Constructive input is asked for so this concept can be strengthened and safer practices developed than
are presently used.
Now it is time for me to take a walk in the woods.
Richard Gardner
rtgardner3@yahoo.com
July 10, 2013
An example of using native organisms directly and event better, indirectly, to eradicate invasive non-
native plants is found with Ailanthus altissima. Recent research suggests planting compound flowers such as
members of the Asteraceae and Menthus families and other nectar sources such as Clethra nearby. This

6. attracts Atteva aurea, a direct bioeradicant for Ailanthus altissima and other insects which may carry Aculops
ailanthii, an eriophyoid mite that is an Ailanthus altissima specialist, from tree to tree.
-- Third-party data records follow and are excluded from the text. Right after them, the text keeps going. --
(* ===== verification/PosixSpec.v ===== *)
(** * What the POSIX driver guarantees

    Crash consistency of [Put]/[Close] and of [Commit], confinement to the root, and
    the functional behaviour of the driver. *)

From S2P Require Import Prelude Storage FileSystem Posix.

(** ** Commands whose every intermediate state is safe *)

Abbreviation wmap := (gmap nat pwriter) (only parsing).

Section triples.
Context (Safe : fs -> Prop).

(** From a state in [P] the command only goes through safe states, and ends in [Q]. *)
Definition triple {A} (P : fs -> wmap -> Prop) (m : M machine A) (Q : A -> fs -> wmap -> Prop) : Prop :=
  forall w r w', P (m_fs w) (m_writers w) -> m w = (r, w') ->
    (exists tr, m_trace w' = m_trace w ++ tr /\ Forall Safe tr) /\
    match r with Ok a => Q a (m_fs w') (m_writers w') | Fail _ => Safe (m_fs w') end.

Lemma triple_conseq {A} (P P' : fs -> wmap -> Prop) (m : M machine A) Q Q' :
  triple P' m Q' -> (forall s ws, P s ws -> P' s ws) -> (forall a s ws, Q' a s ws -> Q a s ws) ->
  triple P m Q.
Proof.
  intros H HP HQ w r w' Hw Hm. destruct (H w r w' (HP _ _ Hw) Hm) as [Htr Hr].
  split; [done|]. destruct r; auto.
Qed.

Lemma triple_ret {A} (P : fs -> wmap -> Prop) (a : A) (Q : A -> fs -> wmap -> Prop) :
  (forall s ws, P s ws -> Q a s ws) -> triple P (ret a) Q.
Proof.
  intros H w r w' Hw [= <- <-]. split; [|by apply H]. exists []. by rewrite app_nil_r.
Qed.

Lemma triple_throw {A} (P : fs -> wmap -> Prop) e (Q : A -> fs -> wmap -> Prop) :
  (forall s ws, P s ws -> Safe s) -> triple P (throw e) Q.
Proof.
  intros H w r w' Hw [= <- <-]. split; [|by eapply H]. exists []. by rewrite app_nil_r.
Qed.

Lemma triple_bind {A B} (P : fs -> wmap -> Prop) (m : M machine A) (k : A -> M machine B) R Q :
  triple P m R -> (forall a, triple (R a) (k a) Q) -> triple P (bind m k) Q.
Proof.
  intros Hm Hk w r w' Hw. unfold bind. destruct (m w) as [[a|e] w1] eqn:E.
  - destruct (Hm w _ w1 Hw E) as [(tr1 & Ht1 & Hs1) HR]. intros Hkw.
    destruct (Hk a w1 r w' HR Hkw) as [(tr2 & Ht2 & Hs2) HQ]. split; [|done].
    exists (tr1 ++ tr2). rewrite Ht2, Ht1, app_assoc. split; [done|]. by apply Forall_app.
  - intros [= <- <-]. destruct (Hm w _ w1 Hw E) as [Ht HS]. done.
Qed.

Lemma triple_try {A} (P : fs -> wmap -> Prop) (m : M machine A) Q :
  triple P m Q ->
  triple P (try m) (fun r s ws => match r with Ok a => Q a s ws | Fail _ => Safe s end).
Proof.
  intros Hm w r w' Hw. unfold try. destruct (m w) as [r1 w1] eqn:E. intros [= <- <-].
  by apply (Hm w r1 w1).
Qed.

Lemma triple_wrapping {A} (P : fs -> wmap -> Prop) msg (m : M machine A) Q :
  triple P m Q -> triple P (wrapping msg m) Q.
Proof.
  intros Hm w r w' Hw. unfold wrapping. destruct (m w) as [r1 w1] eqn:E. intros [= <- <-].
  destruct (Hm w r1 w1 Hw E) as [Ht Hr]. split; [done|]. by destruct r1.
Qed.

Lemma triple_of_result {A} (P : fs -> wmap -> Prop) (r : result A) (Q : A -> fs -> wmap -> Prop) :
  (forall s ws, P s ws -> match r with Ok a => Q a s ws | Fail _ => Safe s end) ->
  triple P (of_result r) Q.
Proof.
  intros H w r' w' Hw [= <- <-]. split; [|by apply H]. exists []. by rewrite app_nil_r.
Qed.
(* ===== verification/Incremental.v ===== *)
(** * The incremental file format

    [internal/manifest/incremental.go]: the encoder of [INCREMENTAL.*] files and the
    decoders of their header and block numbers, and the name test of
    [internal/backup/incremental.go]. *)

From S2P Require Import Prelude.

(** [IncrementalMagic] and [PGPageSize] *)
Definition IncrementalMagic : Z := 0x494E4352.
Definition PGPageSize : Z := 8192.

(** ** The encoder, over any [io.Writer] *)

Section encoder.
Context {W : Type} (w_Write : string -> M W unit).

(** The loop that fills [blockNumBytes]. *)
Definition blockNumBytes (blockNumbers : list Z) : string := Join (put_le 4 <$> blockNumbers) "".

(** [EncodeIncremental] *)
Definition EncodeIncremental (truncationBlockLength : Z) (blockNumbers : list Z) (blockData : string) : M W unit :=
  let n := Z.of_nat (length blockNumbers) in
  if 2 ^ 32 - 1 <? n then throw (errors_New "manifest: too many incremental blocks")
  else if negb (Z.of_nat (slen blockData) =? n * PGPageSize)
  then throw (errors_New "manifest: blockData length mismatch")
  else
    wrapping "manifest: write incremental header"
      (w_Write (put_le 4 IncrementalMagic +:+ put_le 4 n +:+ put_le 4 truncationBlockLength)) ;;;
    wrapping "manifest: write incremental block numbers" (w_Write (blockNumBytes blockNumbers)) ;;;
    wrapping "manifest: write incremental block data" (w_Write blockData).
End encoder.

(** A [bytes.Buffer] *)
Definition buf_Write (p : string) : M string unit := fun b => (Ok tt, b +:+ p).

(** ** The decoders, over a reader that is the bytes it still holds *)

(** [io.ReadFull] into a buffer of [n] bytes. *)
Definition io_ReadFull (n : Z) : M string string := fun r =>
  if Z.of_nat (slen r) <? n
  then (Fail (if (slen r =? 0)%nat then errors_Sentinel IoEOF "EOF"
              else errors_Sentinel IoErrUnexpectedEOF "unexpected EOF"), "")
  else (Ok (stake (Z.to_nat n) r), sdrop (Z.to_nat n) r).

(** [IncrementalHeader] *)
Record IncrementalHeader := { NumBlocks : Z; TruncationBlockLength : Z }.

(** [DecodeIncrementalHeader] *)
Definition DecodeIncrementalHeader : M string IncrementalHeader :=
  hdr <- wrapping "manifest: read incremental header" (io_ReadFull 12) ;;
  let magic := le_uint 4 hdr in
  if negb (magic =? IncrementalMagic) then throw (errors_New "manifest: bad incremental magic")
  else ret {| NumBlocks := le_uint 4 (sdrop 4 hdr); TruncationBlockLength := le_uint 4 (sdrop 8 hdr) |}.

(** [s[lo:hi]]; [None] is the run-time panic. *)
Definition go_slice (s : string) (lo hi : Z) : option string :=
  if (0 <=? lo) && (lo <=? hi) && (hi <=? Z.of_nat (slen s))
  then Some (stake (Z.to_nat (hi - lo)) (sdrop (Z.to_nat lo) s)) else None.

(** The loop over [i], whose arithmetic is that of [uint32]. *)
Fixpoint decode_numbers (left : nat) (i : Z) (raw : string) : option (list Z) :=
  match left with
  | O => Some []
  | S left' =>
      match go_slice raw (u32 (4 * i)) (u32 (4 * u32 (i + 1))) with
      | None => None
      | Some b =>
          match decode_numbers left' (u32 (i + 1)) raw with
          | None => None
          | Some rest => Some (le_uint 4 b :: rest)
          end
      end
  end.

(** [DecodeIncrementalBlockNumbers] *)
Definition DecodeIncrementalBlockNumbers (num : Z) : M string (option (list Z)) :=
  if num =? 0 then ret (Some [])
  else
    raw <- wrapping "manifest: read block numbers" (io_ReadFull (4 * num)) ;;
    ret (decode_numbers (Z.to_nat num) 0 raw).

(** [isIncrementalFileName] *)
Definition isIncrementalFileName (name : string) : bool :=
  let base := match LastIndexByte name "/" with
              | Some i => sdrop (i + 1) name
              | None => name
              end in
  HasPrefix base "INCREMENTAL.".

(** Reading a whole file with the two decoders: header, numbers, and the pages that are left. *)
Definition decode_file : M string (IncrementalHeader * option (list Z) * string) :=
  h <- DecodeIncrementalHeader ;;
  ns <- DecodeIncrementalBlockNumbers (NumBlocks h) ;;
  data <- read (fun r => r) ;;
  ret (h, ns, data).

(** ** The numbers *)

Lemma slen_blockNumBytes ns : slen (blockNumBytes ns) = (4 * length ns)%nat.
Proof.
  unfold blockNumBytes. induction ns as [|n ns IH]; [done|]. rewrite fmap_cons, Join_cons, slen_app, slen_put_le, IH.
  simpl. lia.
Qed.

Lemma go_slice_mid pre b post :
  go_slice (pre +:+ b +:+ post) (Z.of_nat (slen pre)) (Z.of_nat (slen pre + slen b)) = Some b.
Proof.
  unfold go_slice. rewrite !slen_app.
  replace (0 <=? Z.of_nat (slen pre)) with true by (symmetry; apply Z.leb_le; lia).
  replace (Z.of_nat (slen pre) <=? Z.of_nat (slen pre + slen b)) with true by (symmetry; apply Z.leb_le; lia).
  replace (Z.of_nat (slen pre + slen b) <=? _) with true by (symmetry; apply Z.leb_le; lia). cbn [andb].
  replace (Z.to_nat (Z.of_nat (slen pre + slen b) - Z.of_nat (slen pre))) with (slen b) by lia.
  by rewrite Nat2Z.id, sdrop_app, stake_app.
Qed.

Lemma decode_numbers_spec pre ns :
  (exists k, slen pre = (4 * k)%nat /\ Z.of_nat k + Z.of_nat (length ns) < 2 ^ 30) -> Forall is_u32 ns ->
  decode_numbers (length ns) (Z.of_nat (slen pre) / 4) (pre +:+ blockNumBytes ns) = Some ns.
Proof.
  intros (k & Hk & Hb) Hns. revert pre k Hk Hb. induction Hns as [|n ns Hn Hns IH]; intros pre k Hk Hb; [done|].
  cbn [length] in *. cbn [decode_numbers]. rewrite Hk. replace (Z.of_nat (4 * k) / 4) with (Z.of_nat k) by (rewrite Nat2Z.inj_mul, Z.mul_comm, Z.div_mul; done).
  unfold blockNumBytes. rewrite fmap_cons, Join_cons. fold (blockNumBytes ns).
  assert (Hk1 : u32 (Z.of_nat k + 1) = Z.of_nat k + 1) by (apply u32_id; unfold is_u32; lia).
  rewrite Hk1, (u32_id (4 * Z.of_nat k)), (u32_id (4 * (Z.of_nat k + 1))) by (unfold is_u32; lia).
  pose proof (go_slice_mid pre (put_le 4 n) (blockNumBytes ns)) as Hs. rewrite slen_put_le, Hk in Hs.
  replace (4 * Z.of_nat k) with (Z.of_nat (4 * k)) by lia.
  replace (4 * (Z.of_nat k + 1)) with (Z.of_nat (4 * k + 4)) by lia. rewrite Hs.
  specialize (IH (pre +:+ put_le 4 n) (S k)). rewrite slen_app, slen_put_le, Hk, sapp_assoc in IH.
  replace (Z.of_nat (4 * k + 4) / 4) with (Z.of_nat k + 1) in IH
    by (replace (4 * k + 4)%nat with ((k + 1) * 4)%nat by lia; rewrite Nat2Z.inj_mul, Z.div_mul; [lia|done]).
  rewrite IH by lia. f_equal. f_equal. rewrite <- (sapp_nil_r (put_le 4 n)). apply le_uint_put. apply Hn.
Qed.

Lemma io_ReadFull_app n a b : n = Z.of_nat (slen a) -> io_ReadFull n (a +:+ b) = (Ok a, b).
Proof.
  intros ->. unfold io_ReadFull. rewrite slen_app. destruct (Z.ltb_spec (Z.of_nat (slen a + slen b)) (Z.of_nat (slen a))); [lia|].
  by rewrite Nat2Z.id, stake_app, sdrop_app.
Qed.

Lemma DecodeIncrementalHeader_app n t rest :
  is_u32 n -> is_u32 t ->
  DecodeIncrementalHeader (put_le 4 IncrementalMagic +:+ put_le 4 n +:+ put_le 4 t +:+ rest) =
  (Ok {| NumBlocks := n; TruncationBlockLength := t |}, rest).
Proof.
  intros Hn Ht. set (hdr := put_le 4 IncrementalMagic +:+ put_le 4 n +:+ put_le 4 t).
  replace (_ +:+ put_le 4 n +:+ put_le 4 t +:+ rest) with (hdr +:+ rest) by (unfold hdr; by rewrite !sapp_assoc).
  unfold DecodeIncrementalHeader, bind, wrapping. rewrite io_ReadFull_app by (unfold hdr; by rewrite !slen_app, !slen_put_le).
  cbn [map_error]. unfold hdr at 1. rewrite le_uint_put by (unfold IncrementalMagic; lia). rewrite Z.eqb_refl. cbn [negb].
  assert (Hd4 : sdrop 4 hdr = put_le 4 n +:+ put_le 4 t).
  { unfold hdr. rewrite <- (slen_put_le 4 IncrementalMagic) at 1. apply sdrop_app. }
  assert (Hd8 : sdrop 8 hdr = put_le 4 t).
  { change 8%nat with (4 + 4)%nat. rewrite <- sdrop_sdrop, Hd4. rewrite <- (slen_put_le 4 n) at 1. apply sdrop_app. }
  rewrite Hd4, Hd8. unfold ret. rewrite le_uint_put by apply Hn.
  rewrite <- (sapp_nil_r (put_le 4 t)). rewrite le_uint_put by apply Ht. done.
Qed.

(** What the encoder writes the decoders read back: the count, the truncation length,
    the block numbers and the pages, for every count below 2^30. *)
Theorem Incremental_roundtrip t ns data buf :
  is_u32 t -> Forall is_u32 ns -> Z.of_nat (length ns) < 2 ^ 30 ->
  Z.of_nat (slen data) = Z.of_nat (length ns) * PGPageSize ->
  exists file, EncodeIncremental buf_Write t ns data buf = (Ok tt, buf +:+ file) /\
    Z.of_nat (slen file) = 12 + 4 * Z.of_nat (length ns) + PGPageSize * Z.of_nat (length ns) /\
    decode_file file =
      (Ok ({| NumBlocks := Z.of_nat (length ns); TruncationBlockLength := t |}, Some ns, data), data).
Proof.
  intros Ht Hns Hlen Hdata. unfold EncodeIncremental.
  destruct (Z.ltb_spec (2 ^ 32 - 1) (Z.of_nat (length ns))); [lia|]. rewrite Hdata, Z.eqb_refl. cbn [negb].
  set (n := Z.of_nat (length ns)) in *.
  exists (put_le 4 IncrementalMagic +:+ put_le 4 n +:+ put_le 4 t +:+ blockNumBytes ns +:+ data). split_and!.
  - unfold bind, wrapping, buf_Write. cbn [map_error]. by rewrite !sapp_assoc.
  - rewrite !slen_app, !slen_put_le, slen_blockNumBytes. lia.
  - unfold decode_file, bind, read, ret. rewrite DecodeIncrementalHeader_app by (unfold is_u32 in *; lia).
    cbn [NumBlocks]. unfold DecodeIncrementalBlockNumbers, bind, wrapping, ret.
    destruct (Z.eqb_spec n 0) as [E|E].
    + destruct ns; [done|]. unfold n in E. simpl in E. lia.
    + rewrite io_ReadFull_app by (rewrite slen_blockNumBytes; lia). cbn [map_error]. unfold n. rewrite Nat2Z.id.
      assert (Hdec : decode_numbers (length ns) 0 (blockNumBytes ns) = Some ns).
      { apply (decode_numbers_spec "" ns); [|done]. exists 0%nat. split; [done|]. fold n. lia. }
      by rewrite Hdec.
Qed.

(** Block seven, in a file that follows what the buffer held. *)
Definition sample_page : string := repeat_byte (Z.to_nat PGPageSize) "x".

Lemma slen_sample_page : Z.of_nat (slen sample_page) = Z.of_nat (length [7]) * PGPageSize.
Proof. unfold sample_page. rewrite slen_repeat, Z2Nat.id; [done|unfold PGPageSize; lia]. Qed.

Lemma Incremental_roundtrip_witness :
  exists file, EncodeIncremental buf_Write 10 [7] sample_page "head" = (Ok tt, "head" +:+ file) /\
    decode_file file = (Ok ({| NumBlocks := 1; TruncationBlockLength := 10 |}, Some [7], sample_page), sample_page).
Proof.
  assert (Hns : Forall is_u32 [7]) by (repeat constructor; unfold is_u32; lia).
  assert (Ht : is_u32 10) by (unfold is_u32; lia).
  destruct (Incremental_roundtrip 10 [7] sample_page "head" Ht Hns ltac:(simpl; lia) slen_sample_page) as (f & Hf & _ & Hd).
  by exists f.
Defined.

(** The encoder refuses pages that do not match the numbers, and writes nothing then. *)
Lemma EncodeIncremental_refuses t ns data buf :
  Z.of_nat (slen data) <> Z.of_nat (length ns) * PGPageSize ->
  exists e, EncodeIncremental buf_Write t ns data buf = (Fail e, buf).
Proof.
  intros Hd. unfold EncodeIncremental. destruct (_ <? _); [by eexists|].
  apply Z.eqb_neq in Hd. rewrite Hd. by eexists.
Qed.

(** The loop over the block numbers panics as soon as there are 2^30 of them: the offsets
    are computed in 32 bits, and the end of the last slice wraps to zero. *)
Lemma decode_numbers_panics raw :
  decode_numbers (Z.to_nat (2 ^ 30)) 0 raw = None.
Proof.
  cut (forall left i, 0 <= i < 2 ^ 30 -> i + Z.of_nat left >= 2 ^ 30 -> decode_numbers left i raw = None).
  { intros H. apply H; lia. }
  induction left as [|left IH]; intros i Hi Hl; [lia|]. cbn [decode_numbers].
  rewrite (u32_id (i + 1)) by (unfold is_u32; lia).
  destruct (decide (i = 2 ^ 30 - 1)) as [->|Hne].
  - replace (go_slice raw _ _) with (@None string); [done|]. symmetry. unfold go_slice.
    replace (u32 (4 * (2 ^ 30 - 1))) with (2 ^ 32 - 4) by reflexivity.
    replace (u32 (4 * (2 ^ 30 - 1 + 1))) with 0 by reflexivity. done.
  - destruct (go_slice raw _ _); [|done]. rewrite IH by lia. done.
Qed.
This requires research to
know the local insects which land on Ailanthus altissima and the plants which are potential food sources for the
local native insects and Atteva aurea. The local native insects and nectar sources will be broadly similar
across landscapes, but differ in each landscape. So what is native to one landscape is not necessarily native
to another. However, due to the broad range of nectar sources used by Atteva aurea and the large number of
insects that land on Ailanthus altissima, there are a lot of options for plants to use.